Quote exactly, and only, the lines of the material below from the line with "Definition new_Range (s" through the line with "negb (pos_lt (pos_min".

··········

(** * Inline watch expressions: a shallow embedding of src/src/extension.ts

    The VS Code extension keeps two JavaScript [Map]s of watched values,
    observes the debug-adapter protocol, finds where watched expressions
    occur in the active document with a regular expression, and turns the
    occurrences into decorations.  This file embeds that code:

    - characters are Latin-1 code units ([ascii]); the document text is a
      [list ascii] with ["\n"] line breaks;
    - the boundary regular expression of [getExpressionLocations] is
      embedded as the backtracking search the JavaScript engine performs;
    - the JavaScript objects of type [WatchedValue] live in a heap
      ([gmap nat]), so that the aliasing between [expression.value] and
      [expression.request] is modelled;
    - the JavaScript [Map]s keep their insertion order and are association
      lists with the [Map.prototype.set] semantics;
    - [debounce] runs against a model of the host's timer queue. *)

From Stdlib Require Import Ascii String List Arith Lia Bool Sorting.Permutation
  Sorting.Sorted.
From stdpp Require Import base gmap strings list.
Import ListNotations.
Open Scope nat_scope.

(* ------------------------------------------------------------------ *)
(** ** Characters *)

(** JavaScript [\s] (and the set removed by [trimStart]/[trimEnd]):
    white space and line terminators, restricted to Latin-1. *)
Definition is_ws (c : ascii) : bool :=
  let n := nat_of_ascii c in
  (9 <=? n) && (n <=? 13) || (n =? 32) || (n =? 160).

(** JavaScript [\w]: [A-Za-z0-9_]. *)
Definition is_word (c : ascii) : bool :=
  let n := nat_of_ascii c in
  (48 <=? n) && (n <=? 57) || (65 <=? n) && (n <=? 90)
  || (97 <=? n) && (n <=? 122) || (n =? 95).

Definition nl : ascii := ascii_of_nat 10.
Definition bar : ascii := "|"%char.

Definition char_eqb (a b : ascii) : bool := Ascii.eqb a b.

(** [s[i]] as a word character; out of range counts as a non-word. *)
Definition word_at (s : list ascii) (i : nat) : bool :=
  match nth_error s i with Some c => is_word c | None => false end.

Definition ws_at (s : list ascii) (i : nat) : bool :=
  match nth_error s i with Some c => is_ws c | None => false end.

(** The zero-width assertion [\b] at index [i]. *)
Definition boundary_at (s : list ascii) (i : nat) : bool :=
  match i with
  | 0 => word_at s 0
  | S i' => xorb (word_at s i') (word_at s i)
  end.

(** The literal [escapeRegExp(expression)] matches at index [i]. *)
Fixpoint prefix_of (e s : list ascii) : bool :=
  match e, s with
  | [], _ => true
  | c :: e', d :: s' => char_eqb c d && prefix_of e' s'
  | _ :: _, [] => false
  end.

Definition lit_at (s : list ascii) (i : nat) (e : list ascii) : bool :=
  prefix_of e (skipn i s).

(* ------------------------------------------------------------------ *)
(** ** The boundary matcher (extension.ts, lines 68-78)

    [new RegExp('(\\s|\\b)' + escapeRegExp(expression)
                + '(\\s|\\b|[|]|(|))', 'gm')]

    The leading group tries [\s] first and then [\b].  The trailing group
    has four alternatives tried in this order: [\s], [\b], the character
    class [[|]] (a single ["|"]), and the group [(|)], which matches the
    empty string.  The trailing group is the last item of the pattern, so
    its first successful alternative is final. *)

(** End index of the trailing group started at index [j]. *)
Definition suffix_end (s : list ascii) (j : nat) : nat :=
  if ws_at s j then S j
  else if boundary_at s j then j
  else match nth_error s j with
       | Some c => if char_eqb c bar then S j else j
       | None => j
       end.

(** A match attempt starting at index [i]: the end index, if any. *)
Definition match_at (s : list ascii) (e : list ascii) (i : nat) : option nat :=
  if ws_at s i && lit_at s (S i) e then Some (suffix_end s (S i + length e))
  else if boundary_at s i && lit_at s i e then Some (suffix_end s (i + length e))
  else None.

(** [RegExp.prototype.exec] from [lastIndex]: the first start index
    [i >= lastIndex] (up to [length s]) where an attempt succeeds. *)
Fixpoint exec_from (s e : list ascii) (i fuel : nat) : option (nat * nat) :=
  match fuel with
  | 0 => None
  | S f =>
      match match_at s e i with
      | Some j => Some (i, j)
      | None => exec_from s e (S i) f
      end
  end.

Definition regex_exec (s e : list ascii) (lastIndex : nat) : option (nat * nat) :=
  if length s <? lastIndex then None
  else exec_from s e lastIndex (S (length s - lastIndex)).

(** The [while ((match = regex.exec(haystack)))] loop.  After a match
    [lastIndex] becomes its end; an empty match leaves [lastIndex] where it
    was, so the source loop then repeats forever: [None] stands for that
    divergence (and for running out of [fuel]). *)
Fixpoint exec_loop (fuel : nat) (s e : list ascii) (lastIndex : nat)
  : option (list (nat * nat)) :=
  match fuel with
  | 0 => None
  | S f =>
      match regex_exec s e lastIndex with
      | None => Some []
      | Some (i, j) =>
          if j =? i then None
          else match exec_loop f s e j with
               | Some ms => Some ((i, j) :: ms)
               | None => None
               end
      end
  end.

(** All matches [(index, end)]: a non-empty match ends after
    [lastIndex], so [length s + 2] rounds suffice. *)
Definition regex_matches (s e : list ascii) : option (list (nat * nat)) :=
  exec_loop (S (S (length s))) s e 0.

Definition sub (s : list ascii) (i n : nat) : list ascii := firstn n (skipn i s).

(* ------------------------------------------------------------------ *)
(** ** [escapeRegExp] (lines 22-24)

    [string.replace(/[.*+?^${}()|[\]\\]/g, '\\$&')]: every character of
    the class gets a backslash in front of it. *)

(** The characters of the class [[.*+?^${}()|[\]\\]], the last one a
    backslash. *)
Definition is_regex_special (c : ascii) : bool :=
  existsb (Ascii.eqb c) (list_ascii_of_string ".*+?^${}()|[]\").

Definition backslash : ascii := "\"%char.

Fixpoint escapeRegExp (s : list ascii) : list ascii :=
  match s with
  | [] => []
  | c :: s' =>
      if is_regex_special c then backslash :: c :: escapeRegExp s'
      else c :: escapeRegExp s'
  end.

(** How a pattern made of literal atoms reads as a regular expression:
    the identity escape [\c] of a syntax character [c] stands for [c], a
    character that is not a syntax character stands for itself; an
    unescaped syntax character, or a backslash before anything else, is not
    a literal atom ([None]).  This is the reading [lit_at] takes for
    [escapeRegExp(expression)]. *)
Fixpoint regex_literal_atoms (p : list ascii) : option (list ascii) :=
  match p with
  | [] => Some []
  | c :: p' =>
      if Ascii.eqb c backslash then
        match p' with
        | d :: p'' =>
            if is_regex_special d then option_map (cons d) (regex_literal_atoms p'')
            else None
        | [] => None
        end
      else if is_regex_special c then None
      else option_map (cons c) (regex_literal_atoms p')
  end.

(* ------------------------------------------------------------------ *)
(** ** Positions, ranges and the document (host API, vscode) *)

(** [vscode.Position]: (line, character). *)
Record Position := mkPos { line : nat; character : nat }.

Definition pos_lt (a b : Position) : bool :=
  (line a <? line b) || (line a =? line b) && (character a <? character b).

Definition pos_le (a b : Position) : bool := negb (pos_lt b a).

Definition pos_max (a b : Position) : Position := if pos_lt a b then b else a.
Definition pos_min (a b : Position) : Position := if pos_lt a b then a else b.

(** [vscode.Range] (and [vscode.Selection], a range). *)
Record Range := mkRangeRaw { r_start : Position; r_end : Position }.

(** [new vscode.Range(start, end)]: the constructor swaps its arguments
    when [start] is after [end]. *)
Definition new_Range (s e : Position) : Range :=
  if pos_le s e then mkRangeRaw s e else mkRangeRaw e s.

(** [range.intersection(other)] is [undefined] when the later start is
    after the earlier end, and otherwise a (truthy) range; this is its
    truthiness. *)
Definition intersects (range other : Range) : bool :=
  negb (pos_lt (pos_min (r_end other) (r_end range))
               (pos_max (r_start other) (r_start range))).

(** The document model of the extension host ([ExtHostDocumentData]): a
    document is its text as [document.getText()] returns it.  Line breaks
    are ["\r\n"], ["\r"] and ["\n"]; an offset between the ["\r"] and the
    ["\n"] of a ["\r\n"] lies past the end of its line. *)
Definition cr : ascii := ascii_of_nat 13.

··········

Completed task -
Definition new_Range (s e : Position) : Range :=
  if pos_le s e then mkRangeRaw s e else mkRangeRaw e s.

(** [range.intersection(other)] is [undefined] when the later start is
    after the earlier end, and otherwise a (truthy) range; this is its
    truthiness. *)
Definition intersects (range other : Range) : bool :=
  negb (pos_lt (pos_min (r_end other) (r_end range))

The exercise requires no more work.